Por este motivo, por el hecho de reflejar como ningún otro escritor universal infantil, expurgar o echarle agua léxica a Roald Dahl es la idiotez más grande que hemos leído en lo que va de año, y tienen toda la razón los que elevan la voz de alarma. Hacemos bien en aterrorizarnos por lo que nos viene encima, una auténtica dictadura de la incultura orgullosa que odia la cultura y necesita desactivar las palabras, porque la cultura refleja la realidad, y también habilita el tipo de imaginación transformadora a la que un burócrata, un cancelador, un pedabobo, un preocupado, un mediocre o un falso progre twittero no podrán nunca llegar.
Los franquistas se apresuraron a organizar quemas de libros en 1939, los nazis seleccionaron todo lo que era obra de judíos y autores “decadentes” para dejar sus bibliotecas listas para pasar el rodillo de su locura violenta sobre pueblos enteros. En el mundo predemocrático existía el Índice de libros prohibidos, y las autoridades morales se encargaban de que no corriera el aire en las casas de los europeos. Estamos volviendo a esas edades de tinieblas y miedo a pasos agigantados.
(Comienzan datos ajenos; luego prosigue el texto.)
(* ===== verification/FileBench.v ===== *)
(** * Benchmarks of buffered and direct file I/O

    FILEIO/directVSbuffer.c and FILEIO/DirectVSBufferFile.c write a file in blocks, read it
    back and collect the least, the largest and the total time of the calls, over the kernel
    of Kernel.v.  The averages in floating point that they print from these three numbers are
    left out.  Memory that is not initialised is [None]. *)
From S2P Require Import Prelude CString Numbers ByteFile Kernel.

(** ** What both programs share *)

Abbreviation cells := (list (option byte)).

Record stats := mkStats { min_ns : Z; max_ns : Z; sum_ns : Z }.

Definition LLONG_MAX : Z := 2 ^ 63 - 1.

(** [long long] arithmetic, whose overflow is undefined *)
Definition ll_chk (z : Z) : outcome Z := if bool_decide (- 2 ^ 63 <= z <= LLONG_MAX) then Done z else Undef.

Definition timespec_to_ns (t : timespec) : outcome Z :=
  s ← ll_chk (tv_sec t * 1000000000); ll_chk (s + tv_nsec t).

Definition diff_ns (a b : timespec) : outcome Z :=
  y ← timespec_to_ns b; x ← timespec_to_ns a; ll_chk (y - x).

Fixpoint fill_loop (n : nat) (iterator : Z) (buffer : cells) : outcome cells :=
  match n with
  | O => Done buffer
  | S n => buffer ← arr_set buffer iterator (Some (byte_of (Z.land iterator 255))); fill_loop n (iterator + 1) buffer
  end.

Definition fill_pattern (buffer : cells) (length : Z) : outcome cells := fill_loop (Z.to_nat length) 0 buffer.

(** the first [n] bytes of the memory, which [write] reads *)
Definition contents (buffer : cells) (n : Z) : outcome bytes :=
  if Z.of_nat (length buffer) <? n then Undef else of_option (mapM id (take (Z.to_nat n) buffer)).

(** the memory after [read] has put bytes there *)
Definition store (d : bytes) (buffer : cells) : outcome cells :=
  if (length buffer <? length d)%nat then Undef else Done ((Some <$> d) ++ drop (length d) buffer).

Definition record_time (t0 t1 : timespec) (st : stats) : outcome stats :=
  ns ← diff_ns t0 t1;
  sum ← ll_chk (sum_ns st + ns);
  Done (mkStats (if ns <? min_ns st then ns else min_ns st) (if ns >? max_ns st then ns else max_ns st) sum).

(** the loop that writes: [None] when it leaves the program with [exit(1)].  A result of -1
    is a [size_t] that differs from the size in the one program, and is tested in the other. *)
Fixpoint write_loop (n : nat) (fd : Z) (buffer : cells) (write_size : Z) (do_fsync : bool) (st : stats) : cmd world (option stats) :=
  match n with
  | O => mret (Some st)
  | S n =>
      t0 ← clock_gettime;
      match t0 with
      | None => mret None
      | Some t0 =>
          d ← lift (contents buffer write_size);
          w ← sys_write fd d;
          if decide (w <> Some (Z.to_nat write_size)) then mret None else
          synced ← (if do_fsync then sys_fsync fd else mret true);
          if negb synced then mret None else
          t1 ← clock_gettime;
          match t1 with
          | None => mret None
          | Some t1 => st ← lift (record_time t0 t1 st); write_loop n fd buffer write_size do_fsync st
          end
      end
  end.

Fixpoint read_loop (n : nat) (fd : Z) (buffer : cells) (read_size : Z) (st : stats) : cmd world (option stats) :=
  match n with
  | O => mret (Some st)
  | S n =>
      t0 ← clock_gettime;
      match t0 with
      | None => mret None
      | Some t0 =>
          r ← sys_read fd (Z.to_nat read_size);
          match r with
          | None => mret None
          | Some d =>
              buffer ← lift (store d buffer);
              if decide (length d <> Z.to_nat read_size) then mret None else
              t1 ← clock_gettime;
              match t1 with
              | None => mret None
              | Some t1 => st ← lift (record_time t0 t1 st); read_loop n fd buffer read_size st
              end
          end
      end
  end.

(** memory, or NULL; [posix_memalign] fails as well when the alignment is not allowed *)
Definition malloc (n : Z) : cmd world (option cells) :=
  a ← next_answer; mret match a with Fail => None | _ => Some (replicate (Z.to_nat n) None) end.

Definition aligned (align : Z) : bool := (0 <? align) && (align mod 8 =? 0) && (Z.land align (align - 1) =? 0).

Definition posix_memalign (align n : Z) : cmd world (option cells) :=
  a ← next_answer;
  mret match a with Fail => None | _ => if aligned align then Some (replicate (Z.to_nat n) None) else None end.

Definition total_bytes (total_mb : Z) : Z := u64 (total_mb * 1024 * 1024).


(** A part of a program that may leave it with the status 1: then it is [None]. *)
Definition or_exit {A B} (m : cmd world (option A)) (k : A -> cmd world (option B)) : cmd world (option B) :=
  o ← m; match o with None => mret None | Some x => k x end.

Notation "x ←? m ; k" := (or_exit m (fun x => k)) (at level 20, m at level 100, k at level 200, right associativity).

Definition open_or_exit (nm : string) (fl : flags) : cmd world (option Z) :=
  fd ← sys_open nm fl; mret (if fd <? 0 then None else Some fd).
(* ===== verification/Counting.v ===== *)
(** * Counting

    How many elements of a list satisfy a test, and what the array programs that count by
    sorting share. *)
From S2P Require Import Prelude.

(** how many elements satisfy a test *)
Fixpoint cnt (p : Z -> bool) (l : list Z) : Z :=
  match l with [] => 0 | x :: l' => Z.b2z (p x) + cnt p l' end.

Lemma cnt_bounds p l : 0 <= cnt p l <= Z.of_nat (length l).
Proof. induction l as [|x l IH]; simpl; [lia|]. destruct (p x); simpl; lia. Qed.

Lemma cnt_ext p q l : (forall x, x ∈ l -> p x = q x) -> cnt p l = cnt q l.
Proof.
  induction l as [|x l IH]; intros H; simpl; [done|]. rewrite (H x), IH; [done| |by left].
  intros y Hy. apply H. by right.
Qed.

Lemma cnt_split p q r l : (forall x, x ∈ l -> Z.b2z (p x) = Z.b2z (q x) + Z.b2z (r x)) ->
  cnt p l = cnt q l + cnt r l.
Proof.
  induction l as [|x l IH]; intros H; simpl; [done|]. rewrite (H x), IH; [lia| |by left].
  intros y Hy. apply H. by right.
Qed.

Lemma cnt_app p l1 l2 : cnt p (l1 ++ l2) = cnt p l1 + cnt p l2.
Proof. induction l1 as [|x l1 IH]; simpl; [done|]. rewrite IH. lia. Qed.

Lemma cnt_perm p l1 l2 : l1 ≡ₚ l2 -> cnt p l1 = cnt p l2.
Proof. induction 1; simpl; lia. Qed.

Lemma cnt_fmap p f l : cnt p (f <$> l) = cnt (fun x => p (f x)) l.
Proof. induction l as [|x l IH]; simpl; [done|]. rewrite <- IH. done. Qed.

Lemma cnt_all p l : (forall x, x ∈ l -> p x = true) -> cnt p l = Z.of_nat (length l).
Proof.
  induction l as [|x l IH]; intros H; simpl; [done|]. rewrite (H x) by (by left).
  rewrite IH by (intros y Hy; apply H; by right). simpl. lia.
Qed.

Lemma cnt_none p l : (forall x, x ∈ l -> p x = false) -> cnt p l = 0.
Proof.
  induction l as [|x l IH]; intros H; simpl; [done|]. rewrite (H x) by (by left).
  rewrite IH by (intros y Hy; apply H; by right). simpl. lia.
Qed.

Definition sorted (l : list Z) : Prop := StronglySorted Z.le l.

Lemma sorted_lookup l i j x y : sorted l -> l !! i = Some x -> l !! j = Some y -> (i <= j)%nat -> x <= y.
Proof.
  intros Hs. revert i j. induction Hs as [|a l _ IH Ha]; intros i j; [done|].
  destruct i as [|i], j as [|j]; simpl; intros Hi Hj Hij; [simplify_eq; lia| |lia|apply (IH i j Hi Hj); lia].
  simplify_eq. rewrite Forall_forall in Ha. apply Ha. by eapply list_elem_of_lookup_2.
Qed.

(* ===== verification/Fenwick.v ===== *)
(** * Counting with a binary indexed tree

    "LEETCODE PROBLEMS/countersmallernumber.c" and "LEETCODE PROBLEMS/createSorted.c": the
    same tree, the same ranks by sorting and binary search, and two uses.  [qsort] is the
    sorting of the standard library; its comparison subtracts, so that numbers that are too
    far apart are undefined behaviour.  Arithmetic on [int] is checked. *)
From S2P Require Import Prelude Counting.

(** ** The program *)

Definition lowbit (x : Z) : Z := Z.land x (- x).

(** [while (idx <= size) { bit[idx] += val; idx += lowbit(idx); }] *)
Fixpoint update_loop (fuel : nat) (bit : list Z) (idx val size : Z) : outcome (list Z) :=
  if idx <=? size then
    match fuel with
    | O => OutOfFuel
    | S fuel =>
        b ← arr_get bit idx; b ← int_chk (b + val);
        bit ← arr_set bit idx b;
        idx ← int_chk (idx + lowbit idx);
        update_loop fuel bit idx val size
    end
  else Done bit.

Fixpoint query_loop (fuel : nat) (bit : list Z) (idx sum : Z) : outcome Z :=
  if idx >? 0 then
    match fuel with
    | O => OutOfFuel
    | S fuel =>
        b ← arr_get bit idx; sum ← int_chk (sum + b);
        query_loop fuel bit (idx - lowbit idx) sum
    end
  else Done sum.

(** every turn moves the index, which stays between 0 and the size *)
Definition update (bit : list Z) (idx val size : Z) : outcome (list Z) := update_loop (length bit) bit idx val size.
Definition query (bit : list Z) (idx : Z) : outcome Z := query_loop (length bit) bit idx 0.

(** [qsort] with a comparison that subtracts *)
Definition far_apart (l : list Z) : bool :=
  existsb (fun x => existsb (fun y => negb (bool_decide (in_int (x - y)))) l) l.
Definition qsort (l : list Z) : outcome (list Z) := if far_apart l then Undef else Done (merge_sort Z.le l).

(** the binary search for the rank: [r] is the number of smaller elements found so far *)
Fixpoint rank_loop (fuel : nat) (sorted : list Z) (x left right r : Z) : outcome Z :=
  if left <=? right then
    match fuel with
    | O => OutOfFuel
    | S fuel =>
        s ← int_chk (left + right);
        let mid := Z.quot s 2 in
        y ← arr_get sorted mid;
        if y <? x then rank_loop fuel sorted x (mid + 1) right (mid + 1)
        else rank_loop fuel sorted x left (mid - 1) r
    end
  else Done r.

Definition rank_of (sorted : list Z) (x : Z) : outcome Z :=
  r ← rank_loop (length sorted) sorted x 0 (Z.of_nat (length sorted) - 1) 0; Done (r + 1).

Fixpoint ranks (sorted : list Z) (nums : list Z) : outcome (list Z) :=
  match nums with
  | [] => Done []
  | x :: nums' => r ← rank_of sorted x; rs ← ranks sorted nums'; Done (r :: rs)
  end.
(* ===== verification/RangeCount.v ===== *)
(** * Counting range sums while merging

    "LEETCODE PROBLEMS/countRange.c": a merge sort over the prefix sums that counts, before
    it merges two sorted halves, the pairs whose difference lies in a range.  [long] has 64
    bits; [int] and [long] arithmetic is checked. *)
From S2P Require Import Prelude Counting.

(** ** The program *)

Definition long_chk (z : Z) : outcome Z := if bool_decide (- 2 ^ 63 <= z < 2 ^ 63) then Done z else Undef.

(** [while (k < right && p(sums[k])) k++;] *)
Fixpoint advance (fuel : nat) (p : Z -> outcome bool) (sums : list Z) (k right : Z) : outcome Z :=
  if k <? right then
    match fuel with
    | O => OutOfFuel
    | S fuel =>
        y ← arr_get sums k; b ← p y;
        if (b : bool) then advance fuel p sums (k + 1) right else Done k
    end
  else Done k.

(** [while (t < right && sums[t] < x) cache[r++] = sums[t++];] *)
Fixpoint take_less (fuel : nat) (sums : list Z) (x t right size : Z) (cache : list Z) : outcome (Z * list Z) :=
  if t <? right then
    match fuel with
    | O => OutOfFuel
    | S fuel =>
        y ← arr_get sums t;
        if y <? x then cache ← push size cache y; take_less fuel sums x (t + 1) right size cache
        else Done (t, cache)
    end
  else Done (t, cache).

(** [sums[k] - sums[i] < lower] and [sums[j] - sums[i] <= upper] *)
Definition below (x lower y : Z) : outcome bool := d ← long_chk (y - x); Done (d <? lower).
Definition within (x upper y : Z) : outcome bool := d ← long_chk (y - x); Done (d <=? upper).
Hoy no somos tan drásticos: consentimos con que se tiren bibliotecas escolares a la basura, consentimos con que se expurguen y desinfecten obras literarias, pensamos que el lenguaje moldeará la realidad y no la realidad al lenguaje, inventamos neolenguas que esconden lo que es una verdad a gritos: nuestro mundo cultural se desmorona amenazado por el neovictorianismo y los puritanismos transhumanos con sus espasmos y su mundo repugnante de violencias simbólicas. Su objetivo es que la realidad no aflore, que el discurso se mantenga en todo momento bajo control de la corrección política, la máxima de las hipocresías contemporáneas.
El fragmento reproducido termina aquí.